Electronic privateering, anyone? It's an idea whose time may have come.

A KINGDOM DIVIDED AGAINST ITSELF CANNOT STAND - so a few little shoves in the direction of internal mistrust may produce a great harvest of confusion and mutually fatal paranoia among the various cells of the jihadists. It's been known to happen before.

http://www.strategypage.com/htmw/htlead/articles/20070920.aspx Al Qaeda's Secret War With Itself September 20, 2007: Recent reports about Ayman al Zawahiri taking control of al Qaeda from Osama bin Laden, missed some important points. The obvious one is that bin Laden was never more than a charismatic figurehead and source of funds for the movement, while al Zawahiri has been running the show all along.

More important to the debate about the future of the war against al Qaeda is that, as the organization suffers public defeats, with no off-setting impressive wins, there's a good chance that very real internal rifts will arise. Although difficult to monitor and measure, this is an important "front" in the war against al Qaeda and the Taliban.

There's a solid history of radical ideological terrorist groups falling apart through internal upheaval, following reverses "in the field." Three decades ago, the Japanese Red Army Faction (JRAF) literally destroyed itself in a massive internal convulsion that was sparked by a series of major defeats. The reverses led to a round of "soul searching/witch hunting" to insure ideological purity; after all, "We know we're acting at the cutting edge of history. We cannot lose. So if we have been suffering defeats in the glorious struggle, it means that either we've drifted into ideological impurity or we're being betrayed. We must take corrective action." The group began an ideological "purification" that led to such extremes as debating whether it was ideologically more correct to kill policemen with bullets or with bombs. This may sound silly, but it was often fatal for the losers. And ultimately it doomed the movement.

There have been hints that defeat in the field has caused strains in both al Qaeda and the Taliban. It's generally believed that al Zarqawi, late head of al Qaeda in Iraq, ran afoul of the inner circle because he initiated violent attacks on Shia and even Sunni civilians. He died under curious circumstances, suggesting Coalition forces had been tipped off. In true revolutionary fashion (or maybe gangland style), al Zawahiri, who probably ordered al Zarqawi fingered, sang the dead man's praises. There have been a number of other deaths among al Qaeda and Taliban leaders over the past year or so that hint at internal rifts. There is a need to keep very careful tabs on the relationships and status of al Qaeda's principal field commanders and known leaders, in order to be able to monitor the internal strength of the organization. This sort of information is kept from the press, lest the enemy get an idea of how they are being observed, and take measures to hide themselves better. The need for secrecy means that intelligence victories must also be kept secret, for revealing these achievements turns them into defeats. But something is going on.

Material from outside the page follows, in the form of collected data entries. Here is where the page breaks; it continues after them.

Lemma row_loop {A : Type} (f : A -> string) (xs : list A) (init : string) :
  for_each xs (fun row x => (row ++ f x)%string) init
  = (init ++ String.concat "" (map f xs))%string.
Proof.
  unfold for_each. revert init.
  induction xs as [|x xs IH]; intros init; cbn [fold_left map].
  - cbn. now rewrite string_app_nil_r.
  - rewrite IH, concat_empty_cons. apply string_app_assoc.
Qed.

Lemma lines_loop {A B : Type} (f : A -> B) (ys : list A) (init : list B) :
  for_each ys (fun printed y => printed ++ [f y]) init = init ++ map f ys.
Proof.
  unfold for_each. revert init.
  induction ys as [|y ys IH]; intros init; cbn [fold_left map].
  - now rewrite app_nil_r.
  - rewrite IH, <- app_assoc. reflexivity.
Qed.


Lemma string_app_inv_head (a x y : string) :
  (a ++ x = a ++ y)%string -> x = y.
Proof.
  induction a as [|c a IH]; cbn; [auto|]. intros [= H]. auto.
Qed.

(** No text of a cell is the beginning of another: a printed row can be
    read back cell by cell. *)
Lemma cell_texts_prefix_free (a b x y : string) :
  In a GameDisplay.cell_texts -> In b GameDisplay.cell_texts ->
  (a ++ x = b ++ y)%string -> a = b.
Proof.
  unfold GameDisplay.cell_texts. cbn [In]. intros Ha Hb.
  repeat match goal with
         | H : _ \/ _ |- _ => destruct H as [H | H]
         | H : False |- _ => destruct H
         end; subst a b; intros H; try reflexivity;
    cbv in H; discriminate H.
Qed.

Lemma cells_read_back (l1 l2 : list string) (t1 t2 : string) :
  List.length l1 = List.length l2 ->
  (forall c, In c l1 -> In c GameDisplay.cell_texts) ->
  (forall c, In c l2 -> In c GameDisplay.cell_texts) ->
  (String.concat "" l1 ++ t1 = String.concat "" l2 ++ t2)%string ->
  l1 = l2.
Proof.
  revert l2. induction l1 as [|a l1 IH]; intros [|b l2] Hlen H1 H2 H;
    try discriminate Hlen; [reflexivity|].
  rewrite !concat_empty_cons, !string_app_assoc in H.
  assert (Hab : a = b).
  { apply (cell_texts_prefix_free _ _ _ _ (H1 a (or_introl eq_refl))
             (H2 b (or_introl eq_refl)) H). }
  subst b. apply string_app_inv_head in H. f_equal.
  apply IH; auto.
  - intros c Hc. apply H1. now right.
  - intros c Hc. apply H2. now right.
Qed.

Lemma field_text_read_back (w : Z) (grid1 grid2 : list (list string)) :
  (forall row, In row grid1 ->
     Z.of_nat (List.length row) = w /\ forall c, In c row -> In c GameDisplay.cell_texts) ->
  (forall row, In row grid2 ->
     Z.of_nat (List.length row) = w /\ forall c, In c row -> In c GameDisplay.cell_texts) ->
  GameDisplay.field_text w grid1 = GameDisplay.field_text w grid2 ->
  grid1 = grid2.
Proof.
  unfold GameDisplay.field_text. cbn [app]. intros H1 H2 [= H].
  apply app_inv_tail in H. revert grid2 H2 H.
  induction grid1 as [|r1 grid1 IH]; intros [|r2 grid2] H2 H;
    try discriminate H; [reflexivity|].
  cbn [map] in H. injection H as Hrow Hrest.
  destruct (H1 r1 (or_introl eq_refl)) as [Hl1 Hc1].
  destruct (H2 r2 (or_introl eq_refl)) as [Hl2 Hc2].
  f_equal.
  - apply (cells_read_back _ _ "|" "|"); auto. lia.
  - apply IH; auto.
    + intros row Hr. apply H1. now right.
    + intros row Hr. apply H2. now right.
Qed.

Section DisplayFacts.
Context {R : PyRandom} {T : PyTrig}.
Import GameState GameDisplay.

Ltac lengths :=
  unfold py_range;
  repeat first [ progress cbn [List.length app]
               | rewrite length_app | rewrite length_map
               | rewrite repeat_length | rewrite length_seq ];
  lia.

(** What [_render_field] prints, cell by cell. *)
Lemma render_field_grid g r head obstacles r1 :
  Snake.get_head (snake g) = Ok head ->
  get_obstacles g r = Ok (obstacles, r1) ->
  _render_field g r
  = Ok (field_text (width g)
          (map (fun y => map (fun x => char_at g head obstacles x y)
                           (py_range 0 (width g)))
               (py_range 0 (height g))), r1).
Proof.
  intros Hhead Hobs. unfold _render_field, bind, lift.
  rewrite Hhead, Hobs. unfold ret, field_text. cbv zeta.
  rewrite (lines_loop
             (fun y =>
                (for_each (py_range 0 (width g))
                   (fun row x => (row ++ char_at g head obstacles x y)%string)
                   "|" ++ "|")%string)).
  cbn [app]. rewrite map_map.
  rewrite (map_ext _
             (fun y =>
                row_text (map (fun x => char_at g head obstacles x y)
                            (py_range 0 (width g))))); [reflexivity|].
  intros y. rewrite (row_loop (fun x => char_at g head obstacles x y)).
  unfold row_text. apply string_app_assoc.
Qed.

Lemma char_at_text g head obstacles x y :
  In (char_at g head obstacles x y) cell_texts.
Proof.
  unfold char_at, cell_texts.
  repeat match goal with
         | |- context [if ?b then _ else _] => destruct b
         end; cbn [In]; tauto.
Qed.

Lemma cell_at_grid (f : Z -> Z -> string) w h x y :
  0 <= x < w -> 0 <= y < h ->
  cell_at (map (fun y => map (fun x => f x y) (py_range 0 w)) (py_range 0 h))
    (x, y) = f x y.
Proof.
  intros Hx Hy. unfold cell_at. cbn [fst snd].
  rewrite (nth_map_default _ _ _ _ 0)
    by (unfold py_range; rewrite length_map, length_seq; lia).
  rewrite (nth_map_default _ _ _ _ 0)
    by (unfold py_range; rewrite length_map, length_seq; lia).
  rewrite !nth_py_range by lia.
  replace (0 + Z.of_nat (Z.to_nat x)) with x by lia.
  replace (0 + Z.of_nat (Z.to_nat y)) with y by lia.
  reflexivity.
Qed.

(** X18 — in every state of a game [_render_field] returns; between
    the two border lines it prints [height] lines, each a bar, the texts
    of [width] cells and a bar, every cell holding one of the six texts
    of the display with its colour escapes, and the printed lines can be
    read back into the cells in one way only; the food's cell holds the
    red food character, and while the game is not over the head's cell
    holds the green head character and every other cell of the snake
    the green body character. *)
Theorem field_shows_food_and_snake fuel w h acts r0 g n r r1 :
  Play.play fuel w h acts r0 = Ok ((g, n), r) ->
  exists grid r2,
    _render_field g r1 = Ok (field_text w grid, r2)
    /\ Z.of_nat (List.length grid) = h
    /\ (forall row, In row grid ->
        Z.of_nat (List.length row) = w
        /\ forall c, In c row -> In c cell_texts)
    /\ (forall grid',
          (forall row, In row grid' ->
             Z.of_nat (List.length row) = w
             /\ forall c, In c row -> In c cell_texts) ->
          field_text w grid' = field_text w grid -> grid' = grid)
    /\ cell_at grid (Food.get_position (food g)) = _colored_char FOOD RED
    /\ (is_game_over g = false ->
        forall head tail,
          Snake.get_body (snake g) = head :: tail ->
          cell_at grid head = _colored_char SNAKE_HEAD GREEN
          /\ forall c, In c tail ->
               cell_at grid c = _colored_char SNAKE_BODY GREEN).
Proof.
  intros H. apply play_sound in H.
  destruct (sound_body _ _ _ _ H) as (head & tail & Hb & Hin & Hnd & Hrun & _).
  destruct (sound_size _ _ _ _ H) as [Hw3 Hh3].
  pose proof (sound_width _ _ _ _ H) as Hw.
  pose proof (sound_height _ _ _ _ H) as Hh.
  destruct (sound_food _ _ _ _ H) as (Hfx & Hfy & Hfb & _).
  destruct (sound_obstacles _ _ _ _ H r1) as [r2 Hobs].
  assert (Hhead : Snake.get_head (snake g) = Ok head)
    by (unfold Snake.get_head; rewrite Hb; reflexivity).
  assert (Hobs' : get_obstacles g r1 = Ok (Food.obstacles (food g), r2))
    by (unfold get_obstacles; rewrite Hw, Hh; exact Hobs).
  pose proof (render_field_grid _ _ _ _ _ Hhead Hobs') as Hrender.
  rewrite Hw, Hh in Hrender.
  eexists. exists r2. split; [exact Hrender|].
  split; [unfold py_range; rewrite !length_map, length_seq; lia|].
  match goal with
  | |- (forall row, In row ?grid -> _) /\ _ =>
      assert (Hcells : forall row, In row grid ->
                Z.of_nat (List.length row) = w
                /\ forall c, In c row -> In c cell_texts)
  end.
  { intros row Hrow. apply in_map_iff in Hrow. destruct Hrow as (y & <- & _).
    split; [unfold py_range; rewrite !length_map, length_seq; lia|].
    intros c Hc. apply in_map_iff in Hc. destruct Hc as (x & <- & _).
    apply char_at_text. }
  split; [exact Hcells|].
  split; [intros grid' Hcells' Heq;
          exact (field_text_read_back w _ _ Hcells' Hcells Heq)|].
  assert (Hcell : forall x y, 0 < x < w - 1 -> 0 < y < h - 1 ->
            char_at g head (Food.obstacles (food g)) x y
            = if coord_eqb (x, y) head then _colored_char SNAKE_HEAD GREEN
              else if mem (x, y) tail then _colored_char SNAKE_BODY GREEN
              else if coord_eqb (x, y) (Food.get_position (food g))
              then _colored_char FOOD RED
              else if mem (x, y) (Food.obstacles (food g))
              then _colored_char OBSTACLE BLUE
              else EMPTY).
  { intros x y Hx Hy. unfold char_at.
    rewrite Hw, Hh. unfold Snake.get_body. rewrite Hb. cbn [tl].
    destruct (Z.eqb_spec x 0); [lia|]. destruct (Z.eqb_spec x (w - 1)); [lia|].
    destruct (Z.eqb_spec y 0); [lia|]. destruct (Z.eqb_spec y (h - 1)); [lia|].
    reflexivity. }
  unfold Food.get_position in *. unfold Snake.get_body. rewrite Hb in *.
  split.
  - destruct (Food.position (food g)) as [fx fy] eqn:Hpos. cbn [fst snd] in *.
    rewrite cell_at_grid by lia. rewrite Hcell by lia.
    destruct (coord_eqb (fx, fy) head) eqn:Hfh.
    + apply coord_eqb_eq in Hfh. exfalso. apply Hfb. now left.
    + destruct (mem (fx, fy) tail) eqn:Hft.
      * apply mem_In in Hft. exfalso. apply Hfb. now right.
      * assert (Hrefl : coord_eqb (fx, fy) (fx, fy) = true)
          by now apply coord_eqb_eq.
        rewrite Hrefl. reflexivity.
  - unfold is_game_over. intros Hover head' tail' [= <- <-].
    destruct (Hrun Hover) as [[Hhx Hhy] Hfresh]. split.
    + destruct head as [hx hy]. cbn [fst snd] in *.
      rewrite cell_at_grid by lia. rewrite Hcell by lia.
      assert (Hrefl : coord_eqb (hx, hy) (hx, hy) = true)
        by now apply coord_eqb_eq.
      rewrite Hrefl. reflexivity.
    + intros [cx cy] Hc. destruct (Hin _ Hc) as [Hcx Hcy]. cbn [fst snd] in *.
      rewrite cell_at_grid by lia. rewrite Hcell by lia.
      destruct (coord_eqb (cx, cy) head) eqn:Hch.
      * apply coord_eqb_eq in Hch. subst head. contradiction.
      * apply mem_In in Hc. rewrite Hc. reflexivity.
Qed.
(** X19 — the final screen of a game reports the foods really eaten and
    the score they earned, and congratulates exactly after 50 foods. *)
Theorem game_over_screen_totals fuel w h acts r0 g n r :
  Play.play fuel w h acts r0 = Ok ((g, n), r) ->
  exists lines,
    show_game_over g = Ok lines
    /\ In ("Total Food Eaten: " ++ str (Z.of_nat n))%string lines
    /\ In ("Final Score: "
            ++ str (10 * Z.of_nat n + 50 * (level g - 1)))%string lines
    /\ (In "🎉 CONGRATULATIONS! 🎉"%string lines <-> n = 50%nat).
Proof.
  intros H. apply play_sound in H.
  destruct (sound_body _ _ _ _ H) as (head & tail & Hb & _).
  pose proof (sound_eaten _ _ _ _ H) as Heat.
  pose proof (sound_score _ _ _ _ H) as Hsc.
  pose proof (sound_threshold _ _ _ _ H) as Hfpl.
  destruct (sound_foods_eaten _ _ _ _ H) as [_ Hfe].
  pose proof (sound_level _ _ _ _ H) as Hlev.
  assert (Htotal : foods_eaten g + (level g - 1) * foods_per_level g
                   = Z.of_nat n) by (rewrite Hfpl; lia).
  unfold show_game_over, is_game_won, Snake.check_self_collision.
  rewrite Hb, Htotal, Hsc.
  destruct (game_won g).
  - eexists. split; [reflexivity|]. cbn [app In].
    split; [tauto|]. split; [tauto|]. split; [lia | tauto].
  - assert (Hn : n <> 50%nat) by lia.
    destruct (mem head tail); eexists; (split; [reflexivity|]); cbn [app In];
      (split; [tauto|]); (split; [tauto|]);
      (split; [|intros; contradiction]); intros Hin; exfalso;
      destruct (level g >? 1); cbn in Hin;
      repeat (destruct Hin as [Hin | Hin]; [discriminate Hin|]);
      exact Hin.
Qed.
(** X20 — the test [foods_eaten >= foods_per_level] that the game loop
    makes after a tick to show the level-complete screen holds in no
    state but the won one, where the level is still 10 and the loop's
    test [level > get_max_level()] fails; the screen then announces
    level 9 as completed and level 10 as the next one. *)
Theorem level_complete_screen_only_at_the_win fuel w h acts r0 g n r :
  Play.play fuel w h acts r0 = Ok ((g, n), r) ->
  (foods_per_level g <= foods_eaten g <-> is_game_won g = true)
  /\ (level g >? LevelManager.get_max_level) = false
  /\ (foods_per_level g <= foods_eaten g ->
      show_level_complete g
      = ["🐍 SNAKE GAME 🐍"; times "=" 50; "";
         "🎉 LEVEL COMPLETE! 🎉"; "";
         "Level 9 completed!"; "Score: 950"; "Bonus: +50 points"; "";
         "Next: Level 10"; "Master Challenge - Ultimate test of skill";
         ""; "Press any key to continue..."; ""; times "=" 50]%string).
Proof.
  intros H. apply play_sound in H. unfold is_game_won.
  pose proof (sound_threshold _ _ _ _ H) as Hfpl.
  pose proof (sound_level _ _ _ _ H) as Hlev.
  pose proof (sound_score _ _ _ _ H) as Hsc.
  pose proof (sound_eaten _ _ _ _ H) as Heat.
  destruct (sound_foods_eaten _ _ _ _ H) as [_ Hfe].
  unfold LevelManager.get_max_level. rewrite Hfpl.
  split; [|split; [lia|]].
  - destruct (game_won g); split; intros; try lia; try discriminate; auto.
  - intros Hfull. destruct (game_won g); [|lia].
    destruct Hfe as [Hfe Hl]. unfold show_level_complete.
    assert (Hs : score g = 950) by lia. rewrite Hl, Hs. reflexivity.
Qed.
End DisplayFacts.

http://www.wired.com/culture/lifestyle/news/2002/08/54455 How Al-Qaida Site Was Hijacked Patrick Di Justo Email 08.10.02 | 2:00 AM

A Maryland hacker used simple Web tools like whois and traceroute -- as well as online translation software and an anti-cybersquatting service -- to take over the domain name of al-Qaida's website. And he's ready to do it again.

Jon Messner, the Internet entrepreneur who perpetrated the recent domain hijacking, used SnapName's Snapback service to obtain ownership of the domain www.alneda.com.

Since at least March 2001, al-Qaida has been using Al Neda ("The Call") as its official Internet headquarters.

The switch in ownership was made on July 16, after the owners of alneda.com deleted its registration from an ISP in Malaysia. Messner believes this was in preparation to establish Al Neda on another server.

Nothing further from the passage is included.